These Countries Do Cookouts Like No Other

In these cultures, a summertime barbecue is about more than busting out the charcoal briquettes.

Memorial Day weekend is one of the biggest grilling holidays in the United States, and burgers and hot dogs are never in short supply. But we aren't the only ones that treat the almighty cookout like a widely anticipated event. In many cultures around the world, the cookout is more than just a reason to gather with loved ones and eat outside—it's a celebrated tradition in its own right.

Asado in Argentina

Across many Spanish-speaking countries, a cookout is referred to as an asado. In Argentina specifically, the asado is an especially sacred part of the culture. There is a ritual and beautiful tradition that goes along with the whole event.

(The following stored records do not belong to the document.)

(* ===== verification/HubRuns.v ===== *)
(** * HubRuns: one hub session under many calls at a time.

    The calls, cancellations and handshakes of [ToolCalls] on one session of
    [Sessions], interleaved in every order, while the restart watcher marks
    ports, snapshots are published, tools/list swaps the route map and the
    session may be deleted.  What holds then of the sessions, the daemons
    and the request ids that calls and cancellations are sent with. *)
From S2P Require Import Prelude GoTime Trace RequestId Resolver Sessions ToolCalls.
From ITree Require Import ITree.
From Stdlib Require Import Sorting.Sorted.
Open Scope Z_scope.

(** ** The shared state *)
Record world := mkWorld { w_session : hubSession; w_current : option ResolverSnapshot }.

(** What a goroutine of the hub runs. *)
Inductive goroutine :=
| GCall (id raw : string)
| GCancel (id : string)
| GFlight (ref : canonicalDaemonRef) (protoVer : string).

(** The log of a run: who made which step. *)
Notation log := (list (nat * ev hubE)).

Definition view_of (ref : canonicalDaemonRef) (s : hubSession) : cache_view :=
  mkView (hs_InitSuccesses s !! ref) (default "" (hs_DaemonProtoVer s !! ref)) (default 0 (hs_InitSuccessGen s !! ref))
    (hs_ProtocolVersion s).

(** What a step finds and leaves: the critical sections of the session are
    those of [Sessions] and [ToolCalls]; a call that joins a flight gets an
    error or what some flight of that daemon has landed with; daemons and
    clocks answer anything. *)
Definition answers (past : log) (w : world) (l : ev hubE) (w' : world) : Prop :=
  let s := w_session w in
  let leaves (s' : hubSession) := w' = mkWorld s' (w_current w) in
  match l with
  | Log e x =>
      match e in hubE Y return Y -> Prop with
      | LoadRouteMap => fun m => m = hs_RouteMap s /\ w' = w
      | LoadSnapshot => fun c => c = w_current w /\ w' = w
      | ReadCache ref => fun v => v = view_of ref s /\ w' = w
      | ReadProtocolVersion => fun p => p = hs_ProtocolVersion s /\ w' = w
      | ReadGeneration port => fun g => g = stalePortStateFor port s /\ w' = w
      | Insert key entry => fun b => b = (InsertInFlight key entry s).2 /\ leaves (InsertInFlight key entry s).1
      | Remove key => fun _ => leaves (RemoveInFlight key s)
      | Lookup key => fun r => r = LookupInFlight key s /\ w' = w
      | JoinFlight ref _ => fun r =>
          (forall st, r = Ok st -> exists j, Log (LandFlight ref (Ok st)) tt ∈ own j past) /\ w' = w
      | Cache ref sid negotiated pv gen => fun r =>
          r = (cacheReinitResult ref sid negotiated pv gen s).2 /\ leaves (cacheReinitResult ref sid negotiated pv gen s).1
      | _ => fun _ => w' = w
      end x
  end.

(** What the rest of the hub does to the session meanwhile. *)
Inductive meddles : world -> world -> Prop :=
| meddle_publish w c : meddles w (mkWorld (w_session w) c)
(** a generation is a uint64 that does not come round *)
| meddle_restart w port :
    default 0 (stalePortStateFor port (w_session w)) < 2 ^ 64 - 1 ->
    meddles w (mkWorld (markStalePort port (w_session w)).1 (w_current w))
| meddle_delete w : meddles w (mkWorld (markDeleteStarted (w_session w)) (w_current w))
| meddle_routes w m : meddles w (mkWorld (w_session w <| hs_RouteMap := m |>) (w_current w))
| meddle_touch w t : meddles w (mkWorld (w_session w <| hs_LastUsedAt := t |>) (w_current w)).
(* ===== verification/Lines.v ===== *)
(** * Lines: texts and their lines.

    Lengths of texts as integers, and what [bufio.Scanner] makes of the bytes
    of a stream: its lines, without their line feeds and, for [drop_cr], one
    carriage return before each. *)
From S2P Require Import Prelude RequestId.
Open Scope Z_scope.

Definition len (s : string) : Z := Z.of_nat (String.length s).
(** The lines of the scanner: without their line feeds, the last one with or
    without it. *)
Definition LF : ascii := "010"%char.
Definition CR : ascii := "013"%char.
Fixpoint scan_lines (s : string) : list string :=
  match s with
  | EmptyString => []
  | String a s' =>
      if Ascii.eqb a LF then "" :: scan_lines s'
      else match scan_lines s' with [] => [String a ""] | l :: ls => String a l :: ls end
  end.
Fixpoint drop_cr (s : string) : string :=
  match s with
  | EmptyString => EmptyString
  | String a EmptyString => if Ascii.eqb a CR then EmptyString else s
  | String a s' => String a (drop_cr s')
  end.

Fixpoint lacks (a : ascii) (s : string) : bool :=
  match s with EmptyString => true | String b s' => negb (Ascii.eqb b a) && lacks a s' end.
Lemma scan_line l rest : lacks LF l = true -> scan_lines (l +:+ String LF rest) = l :: scan_lines rest.
Proof.
  induction l as [|a l IH]; intros H.
  - reflexivity.
  - simpl in H. apply andb_true_iff in H as [Ha Hl]. apply negb_true_iff in Ha.
    change (String a l +:+ String LF rest) with (String a (l +:+ String LF rest)). cbn [scan_lines]. by rewrite Ha, IH.
Qed.
Lemma drop_cr_lacks l : lacks CR l = true -> drop_cr l = l.
Proof.
  induction l as [|a [|b l] IH]; intros H; [done| |].
  - simpl in *. apply andb_true_iff in H as [Ha _]. apply negb_true_iff in Ha. by rewrite Ha.
  - change (drop_cr (String a (String b l))) with (String a (drop_cr (String b l))). f_equal. apply IH.
    simpl in *. by apply andb_true_iff in H as [_ H].
Qed.
Lemma drop_cr_cr l : lacks CR l = true -> drop_cr (l +:+ String CR "") = l.
Proof.
  induction l as [|a l IH]; intros H; [done|]. simpl in H. apply andb_true_iff in H as [Ha Hl].
  change (String a l +:+ String CR "") with (String a (l +:+ String CR "")).
  assert (E : drop_cr (String a (l +:+ String CR "")) = String a (drop_cr (l +:+ String CR ""))) by (by destruct l).
  by rewrite E, IH.
Qed.
Lemma lacks_app a s t : lacks a (s +:+ t) = lacks a s && lacks a t.
Proof.
  induction s as [|b s IH]; [done|]. change (String b s +:+ t) with (String b (s +:+ t)). cbn [lacks].
  by rewrite IH, andb_assoc.
Qed.
Lemma len_app s t : len (s +:+ t) = len s + len t.
Proof. unfold len. rewrite length_app_str. lia. Qed.
Lemma len_nonneg s : 0 <= len s.
Proof. unfold len. lia. Qed.
Lemma len_cons a s : len (String a s) = len s + 1.
Proof. unfold len. simpl. lia. Qed.
Lemma len_drop_cr s : len (drop_cr s) <= len s.
Proof.
  induction s as [|a [|b s] IH]; [done| |].
  - simpl. destruct (Ascii.eqb a CR); unfold len; simpl; lia.
  - change (drop_cr (String a (String b s))) with (String a (drop_cr (String b s))). rewrite !(len_cons a). lia.
Qed.
(* ===== verification/Loopback.v ===== *)
(** * Loopback: which HTTP requests come from this machine.

    [daemon/loopback_guard.go], of which [api/hub_mcp_handler.go] has a copy:
    a request is served only if its host, its origin and its fetch metadata
    name the loopback interface.  The parsers of URLs and of IP addresses are
    parameters; [net.SplitHostPort] is written out. *)
From S2P Require Import Prelude GoTime StateMachine Intent Descriptor RequestId Lines.
Open Scope Z_scope.

(** [strings.ContainsAny(s, chars)] *)
Fixpoint contains_any (chars : list ascii) (s : string) : bool :=
  match s with EmptyString => false | String a s' => existsb (Ascii.eqb a) chars || contains_any chars s' end.
(** [strings.TrimSuffix] of one byte *)
Fixpoint trim_suffix (a : ascii) (s : string) : string :=
  match s with
  | EmptyString => EmptyString
  | String b EmptyString => if Ascii.eqb b a then EmptyString else s
  | String b s' => String b (trim_suffix a s')
  end.
Fixpoint count_byte (a : ascii) (s : string) : nat :=
  match s with EmptyString => 0 | String b s' => (if Ascii.eqb b a then 1 else 0) + count_byte a s' end.
(** What is before and after the last byte of a kind. *)
Fixpoint cut_last (a : ascii) (s : string) : option (string * string) :=
  match s with
  | EmptyString => None
  | String b s' =>
      match cut_last a s' with
      | Some (before, after) => Some (String b before, after)
      | None => if Ascii.eqb b a then Some ("", s') else None
      end
  end.
(** [net.SplitHostPort] *)
Definition SplitHostPort (hostport : string) : option (string * string) :=
  match cut_last ":" hostport with
  | None => None
  | Some (before, port) =>
      match hostport with
      | String "[" rest =>
          let '(host, after) := cut (Ascii.eqb "]") rest in
          match after with
          | Some (String ":" port') =>
              if lacks ":" port' && lacks "[" host && lacks "[" port' && lacks "]" port' then Some (host, port') else None
          | _ => None
          end
      | _ => if lacks ":" before && lacks "[" hostport && lacks "]" hostport then Some (before, port) else None
      end
  end.
Definition validHostPort (port : string) : bool :=
  match Atoi port with Some n => (0 <=? n) && (n <=? 65535) | None => false end.
Definition splitHostForLoopbackCheck (hostport : string) : option string :=
  let hostport := trim_space hostport in
  let ported := match SplitHostPort hostport with
                | Some (host, port) => if validHostPort port then Some host else None
                | None => None
                end in
  if (hostport =s "") || contains_any ["/"; "@"]%char hostport then None
  else if has_prefix "[" hostport then
    if str_contains hostport "]:" then ported
    else if has_suffix "]" hostport then Some (trim_prefix "[" (trim_suffix "]" hostport))
    else None
  else if Nat.eqb (count_byte ":" hostport) 1 then ported
  else Some hostport.

Record URL := mkURL { u_Scheme : string; u_User : bool; u_RawQuery : string; u_Fragment : string; u_Path : string; u_Host : string }.
(** What a request says of where it comes from. *)
Record provenance := mkProvenance { pv_Host : string; pv_Origin : string; pv_FetchSite : string }.
(** The parsers of the standard library: a URL, and whether a text is an
    address and a loopback one. *)
Record net_lib := mkNetLib { nl_url : string -> res URL; nl_loopback : string -> bool }.

Section Loopback.
Context (N : net_lib).
Definition isLoopbackHost (hostport : string) : bool :=
  match splitHostForLoopbackCheck hostport with
  | None => false
  | Some host =>
      let host := to_lower (trim_suffix "." host) in
      (host =s "localhost") || nl_loopback N host
  end.
Definition isLoopbackOrigin (origin : string) : bool :=
  match nl_url N (trim_space origin) with
  | Err _ => false
  | Ok u =>
      if negb (u_Scheme u =s "http") && negb (u_Scheme u =s "https") then false
      else if u_User u || negb (u_RawQuery u =s "") || negb (u_Fragment u =s "") then false
      else if negb (u_Path u =s "") && negb (u_Path u =s "/") then false
      else isLoopbackHost (u_Host u)
  end.
Definition isSafeFetchSite (value : string) : bool :=
  let v := to_lower (trim_space value) in
  (v =s "") || (v =s "none") || (v =s "same-origin") || (v =s "same-site").
Definition isSafeLoopbackRequest (p : provenance) : bool :=
  if negb (isLoopbackHost (pv_Host p)) then false
  else if negb (pv_Origin p =s "") && negb (isLoopbackOrigin (pv_Origin p)) then false
  else isSafeFetchSite (pv_FetchSite p).

(** The name or address that is left of a host is a loopback one, whatever
    stands around it. *)
Definition names_loopback (hostport : string) : Prop :=
  exists host, splitHostForLoopbackCheck hostport = Some host /\
    (to_lower (trim_suffix "." host) = "localhost" \/ nl_loopback N (to_lower (trim_suffix "." host)) = true).
Lemma loopback_host_iff hostport : isLoopbackHost hostport = true <-> names_loopback hostport.
Proof.
  unfold isLoopbackHost, names_loopback. destruct (splitHostForLoopbackCheck hostport) as [host|].
  - rewrite orb_true_iff, String.eqb_eq. split; [intros H; by exists host|by intros (h & [= <-] & H)].
  - split; [done|]. by intros (h & [=] & _).
Qed.
Lemma safe_request_local p :
  isSafeLoopbackRequest p = true ->
  names_loopback (pv_Host p) /\
  (pv_Origin p = "" \/ exists u, nl_url N (trim_space (pv_Origin p)) = Ok u /\ names_loopback (u_Host u)).
Proof.
  unfold isSafeLoopbackRequest. destruct (isLoopbackHost (pv_Host p)) eqn:Eh; cbn [negb]; [|done]. apply loopback_host_iff in Eh.
  destruct (pv_Origin p =s "") eqn:Eo; cbn [negb andb]; [intros _; breflect; by split; [|left]|].
  destruct (isLoopbackOrigin (pv_Origin p)) eqn:El; cbn [negb]; [|done]. intros _. split; [done|]. right.
  unfold isLoopbackOrigin in El. destruct (nl_url N _) as [u|]; [|done]. exists u. split; [done|].
  apply loopback_host_iff. by repeat case_match.
Qed.
End Loopback.

(** A library for witnesses, which knows plain addresses of one form. *)
Definition demo_net : net_lib :=
  mkNetLib (fun _ => Err (errors_New "no URL")) (fun a => has_prefix "127.0.0." a || (a =s "::1")).
Example loopback_hosts :
  (fun h => isLoopbackHost demo_net h) <$>
    ["127.0.0.1:9125"; "localhost"; "LOCALHOST.:80"; "[::1]:9125"; "[::1]"; "::1"; "127.0.0.1:99999"; "evil.example:80";
     "localhost@evil.example"; "[::1]:80:80"; ""] =
  [true; true; true; true; true; true; false; false; false; false; false].
Proof. vm_compute. reflexivity. Qed.
(** ** Requests and responses *)
Inductive hub_body := HubBody (s : string) | HubBodyFailed (e : string).
Record hub_request := mkHubRequest {
  hr_Method : string; hr_Path : string; hr_from : provenance; hr_token : string; hr_instance : string; hr_sid : string;
  hr_version : string; hr_body : hub_body;
}.
(** An absent id is empty, an absent text too. *)
Record envelope := mkEnvelope { en_JSONRPC : string; en_ID : string; en_Method : string; en_Params : string }.
Inductive decoded := EnvSyntax (e : string) | EnvInvalid (e : string) | EnvOk (env : envelope).
(** The JSON library: the envelope, ids, and the two fields that are read of
    parameters. *)
Record handler_json := mkHandlerJson {
  hj_envelope : string -> decoded;
  hj_reader : json_reader;
  hj_version : string -> res string;
  hj_requestID : string -> res string;
}.
Inductive hub_response :=
| Empty (status : Z)
| NotAllowed
| RetryAfter
| Plain (status : Z) (text : string)
| VersionRefused (requested : string)
| RpcError (status : Z) (id : string) (code : Z) (message : string)
| RpcResult (id : string)
| Raw (body : string) (sid : option string).
Definition rpc_error (status : Z) (id : string) (code : Z) (message : string) : hub_response :=
  RpcError status (if id =s "" then "null" else id) code message.

(** ** Steps

    What a lookup shows of a session: where it is, and the two fields that
    are never written again. *)
Record session_ref := mkSessionRef { sr_loc : nat; sr_ScopeKey : string; sr_ProtocolVersion : string }.
Inductive gateE : Type -> Type :=
| CurrentSnapshot : gateE (option ResolverSnapshot)
| CompareToken (scopeKey token : string) : gateE bool
| CurrentInstanceID : gateE string
| GetSession (sid : string) : gateE (option session_ref)
| TouchSession (sid : string) : gateE bool
| CreateSession (scopeKey proto : string) (snap : option ResolverSnapshot) : gateE (res (string * nat))
| SetInstanceID (loc : nat) (id : string) : gateE unit
| SetParticipants (loc : nat) (refs : list canonicalDaemonRef) : gateE unit
| InitializeDaemons (loc : nat) (reqID : string) : gateE (res string)
| ListTools (loc : nat) (reqID instanceID : string) : gateE (res string)
| CallTool (loc : nat) (reqID params : string) : gateE (res string)
| CancelCall (loc : nat) (requestID : string) : gateE unit
| SnapshotForDelete (loc : nat) : gateE (gmap canonicalDaemonRef daemonInitState)
| DeleteSession (sid : string) : gateE unit
| DeleteDaemonSession (ref : canonicalDaemonRef) (sid proto : string) : gateE unit.
Notation prog := (itree gateE hub_response).

Section Handler.
Context (J : handler_json) (N : net_lib).

(** Gate 2 *)
Definition resolveHubScopeKey (kind : hubScopeKind) (name : string) : itree gateE (option string) :=
  match kind with
  | kindGroup =>
      match validateGroupName name with
      | Some _ => Ret None
      | None => call! snap := CurrentSnapshot in Ret (if isKnownGroup snap name then Some (GroupScopeKey name) else None)
      end
  | kindClient => Ret (if isSupportedClient name then Some name else None)
  end.
(** Gates 3 to 5 *)
Definition checkTokenAndInstanceID (r : hub_request) (scopeKey : string) : itree gateE bool :=
  if negb (isLowerHex64 (hr_token r)) then Ret false
  else
    call! same := CompareToken scopeKey (hr_token r) in
    if negb same then Ret false
    else
      call! wantID := CurrentInstanceID in
      Ret (negb ((hr_instance r =s "") || (wantID =s "") || negb (hr_instance r =s wantID))).

Definition unknown_session (env : envelope) : hub_response :=
  if en_ID env =s "" then Empty 202 else rpc_error 404 (en_ID env) (-32600) "unknown session".
Definition notification_id : string := "invalid request: notifications/* must not include id".
Definition answer_result (env : envelope) (result : res string) : hub_response :=
  match result with
  | Err e => rpc_error 500 (en_ID env) (-32603) ("internal error: " +:+ err_text e)
  | Ok body => Raw body None
  end.
Definition dispatchMethod (ref : session_ref) (env : envelope) : prog :=
  let notification := en_ID env =s "" in
  if en_Method env =s "notifications/initialized" then
    Ret (if negb notification then rpc_error 400 (en_ID env) (-32600) notification_id else Empty 202)
  else if en_Method env =s "notifications/cancelled" then
    if negb notification then Ret (rpc_error 400 (en_ID env) (-32600) notification_id)
    else match hj_requestID J (en_Params env) with
         | Err _ => Ret (Empty 202)
         | Ok id => do! CancelCall (sr_loc ref) id in Ret (Empty 202)
         end
  else if en_Method env =s "ping" then Ret (if notification then Empty 202 else RpcResult (en_ID env))
  else if en_Method env =s "tools/list" then
    if notification then Ret (Empty 202)
    else
      call! instanceID := CurrentInstanceID in
      call! result := ListTools (sr_loc ref) (en_ID env) instanceID in
      Ret (answer_result env result)
  else if en_Method env =s "tools/call" then
    if notification then Ret (Empty 202)
    else call! result := CallTool (sr_loc ref) (en_ID env) (en_Params env) in Ret (answer_result env result)
  else Ret (if notification then Empty 202 else rpc_error 200 (en_ID env) (-32601) ("Method not found: " +:+ en_Method env)).
(* ===== verification/StdioHost.v ===== *)
(** * StdioHost: one stdio server behind HTTP.

    [daemon/host.go] with the bridge of [daemon/protocol_bridge.go],
    [synthetic_tools.go], [resource_bridge.go] and [prompt_bridge.go], the
    callers of [daemon/backend_lifecycle.go] and [mcpcompat/profile.go]: a
    child process that speaks JSON-RPC on its pipes serves many HTTP clients;
    each request gets an id of the host's own, and the answer that carries it
    goes back under the client's id.

    Handlers are programs over the steps they make on the shared host; the
    steps themselves are functions on its state, below.  The JSON library is
    a parameter; a text it cannot decode is an error. *)
From S2P Require Import Prelude Lines Trace.
From ITree Require Import ITree.
Open Scope Z_scope.

(** ** Protocol versions ([mcpcompat/profile.go]) *)
Definition LegacyStdioHTTP20241105Profile : string := "stdio-http-legacy-2024-11-05".
Record ProtocolCompatibilityPolicy := mkPolicy { legacy20241105 : bool }.
Definition ResolveProtocolCompatibilityProfile (profile : string) : res ProtocolCompatibilityPolicy :=
  if profile =s "" then Ok (mkPolicy false)
  else if profile =s LegacyStdioHTTP20241105Profile then Ok (mkPolicy true)
  else Err (errors_New "unknown MCP protocol compatibility profile").
Definition Supports (p : ProtocolCompatibilityPolicy) (version : string) : bool :=
  if (version =s "2025-11-25") || (version =s "2025-06-18") || (version =s "2025-03-26") then true
  else if version =s "2024-11-05" then legacy20241105 p
  else false.
(** *** The kept initialize response *)
Lemma answers_cache h l h' c : host_answers h l h' -> h_initCached h' = Some c ->
  h_initCached h = Some c \/ (h_initCached h = None /\ exists u, l = Log (Cache c) u).
Proof.
  destruct l as [X e x]; destruct e; cbn; intros Ha.
  - destruct Ha as [_ ->]. auto.
  - destruct Ha as [_ ->]. auto.
  - unfold nextID in Ha. injection Ha as -> ->. auto.
  - unfold registerPending in Ha. case_match; injection Ha as -> ->; auto.
  - subst. auto.
  - subst. destruct x; auto.
  - destruct x; [destruct Ha as [_ ->]|destruct Ha as (_ & _ & ->)|destruct Ha as (_ & _ & ->)|subst|subst]; auto.
  - subst. unfold CacheInitialize. destruct (hj_error J body); [|auto]. destruct (rpc_failed _); [auto|].
    destruct (h_initCached h) eqn:Ei; [intros ?; left; congruence|]. cbn. intros [= <-]. right. split; [done|]. by eexists.
  - destruct Ha as [draws [[-> _]|(sid & _ & _ & ->)]%create_cases]; auto.
  - subst. auto.
  - destruct Ha as [_ ->]. auto.
Qed.
Lemma answers_keep h l h' c : host_answers h l h' -> h_initCached h = Some c -> h_initCached h' = Some c.
Proof.
  destruct l as [X e x]; destruct e; cbn; intros Ha Hc.
  - by destruct Ha as [_ ->].
  - by destruct Ha as [_ ->].
  - unfold nextID in Ha. by injection Ha as -> ->.
  - unfold registerPending in Ha. by case_match; injection Ha as -> ->.
  - by subst.
  - subst. by destruct x.
  - by destruct x; [destruct Ha as [_ ->]|destruct Ha as (_ & _ & ->)|destruct Ha as (_ & _ & ->)|subst|subst].
  - subst. unfold CacheInitialize. destruct (hj_error J body); [|done]. destruct (rpc_failed _); [done|]. destruct (h_initCached h) eqn:Ei; [congruence|done].
  - by destruct Ha as [draws [[-> _]|(sid & _ & _ & ->)]%create_cases].
  - by subst.
  - by destruct Ha as [_ ->].
Qed.
Lemma dispatch_cache h line : h_initCached (dispatchLine J line h) = h_initCached h.
Proof. unfold dispatchLine. by repeat case_match. Qed.
Lemma cached_origin past w c : host_run past w -> h_initCached (w_host w) = Some c ->
  exists i r before, gs i = HPost r /\ before `prefix_of` own i past /\ cacheable J policy r before c.
Proof.
  induction 1 as [|past h out i l h' Hrun IH Hown Ha|past h out line _ IH _|past h out _ IH|past h out _ IH]; cbn in *; [done| |by rewrite dispatch_cache|done|done].
  intros [Hc|[_ [u ->]]]%(answers_cache _ _ _ _ Ha).
  - destruct (IH Hc) as (j & r & b & Hg & Hb & ?). exists j, r, b. split_and!; [done| |done]. by etrans; [|apply own_prefix].
  - assert (Hnew : host_run (past ++ [(i, Log (Cache c) u)]) (mkWorld h' out)) by (by eapply host_step).
    assert (Hin : Log (Cache c) u ∈ own i (past ++ [(i, Log (Cache c) u)])) by (rewrite own_here; apply elem_of_app; right; left).
    destruct (gs i) as [r|r|body|method] eqn:Eg; try (exfalso; by apply (not_posts _ _ _ _ Hnew Hin); rewrite Eg).
    destruct (host_gated_in _ _ _ r _ Hnew Eg Hin) as (b & Hb & Hgate). by exists i, r, b.
Qed.
Lemma cached_seen past w i c : host_run past w -> (i, Log InitCached (Some c)) ∈ past -> h_initCached (w_host w) = Some c.
Proof.
  induction 1 as [|past h out j l h' Hrun IH Hown Ha|past h out line _ IH _|past h out _ IH|past h out _ IH]; cbn in *;
    [by intros ?%not_elem_of_nil| |by rewrite dispatch_cache|done|done].
  intros [Hin|E%list_elem_of_singleton]%elem_of_app; [by eapply answers_keep, IH|]. injection E as -> <-. by destruct Ha as [Hc ->].
Qed.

As Familia Kitchen explains, the entire asado truly centers on the asador (grill master) of the evening. It is this person's job to prep the coals of the fire as guests arrive. Then a four-course feast follows in a specific order. The provoleta, a wheel of cheese topped with oregano and smoked paprika, is cooked and served first as an appetizer. Then, organ meats are cooked, including kidney, intestine, tripe, and sweetbreads. (Meats are only flipped once to ensure the juiciest of servings.) This is followed by side dishes such as whole potatoes, onions, and other vegetables. The best is saved for last with the choice cuts of beef and pork: ojo de bife, or rib eye, and chorizo y morcilla (matrimonio), a pairing of both meat sausage and blood sausage.


Finally, everyone usually toasts to the asador for managing the grill all night. An asado in Argentina is not just about throwing some meat on a grill; the steps are precise and every dish is equally important.

Middle East/Central Asian Mangal

Mangal is an Arabic slang term which literally translates to grill. Originating as a Turkish tradition, mangal brings families and friends together as any respected cookout does.

Daily Sabah describes mangal as both an event and an art. Male members of the group are tasked with cooking of the meat, whether it be chicken, fish, or beef. However, everyone else must also contribute to the mangal by either helping to prep the meat with a marinade made of various spices or whipping up a delicious salad to accompany the meal. Çoban is a combination of chopped tomatoes, red peppers, onions, and lots of extra virgin olive oil commonly served at a mangal.


A mangal lasts most of the day because after the meat is done and as the fire is just about to go out, potatoes, tomatoes, and onions are thrown on the grill. The night finally ends when tea is served and everyone takes time to digest.

South African Braai

In South Africa, braai traditionally involves cooking on wood, but in modern times charcoal is fine—just don't use a gas grill if you want to be authentic. What's interesting about the braai, aside from the fact that it comes from the Dutch word for "roast," is that it does not belong to one specific culture in South Africa. Many different groups celebrate big events like birthdays, graduations, holidays, and engagements with braai.


For braai, no meat is off-limits. Everything from lamb to pork to ostrich is good to include so long as its well-seasoned and marinated. However, braai does have its own signature dish called braaibroodjie, or "braai bread." This is a sandwich made of buttered white bread, tomato, cheese, onion, and chutney that is placed on the grill. And much like an asado, there is a Braai Master upon whom all the responsibility of the meal falls.

A good cookout is a surefire way to bring people together, but what's even more beautiful is the fact that no two cookouts are ever exactly the same. Some families serve up a buffet of cold sides to pair with burgers and hot dogs while others grill up everything from fruit to vegetables on a stick. Whatever way you roast it, these barbecues are about three things: food, fresh air, and people. So as you get the grill going, remember to soak in the experience for what it is: a fiery good time.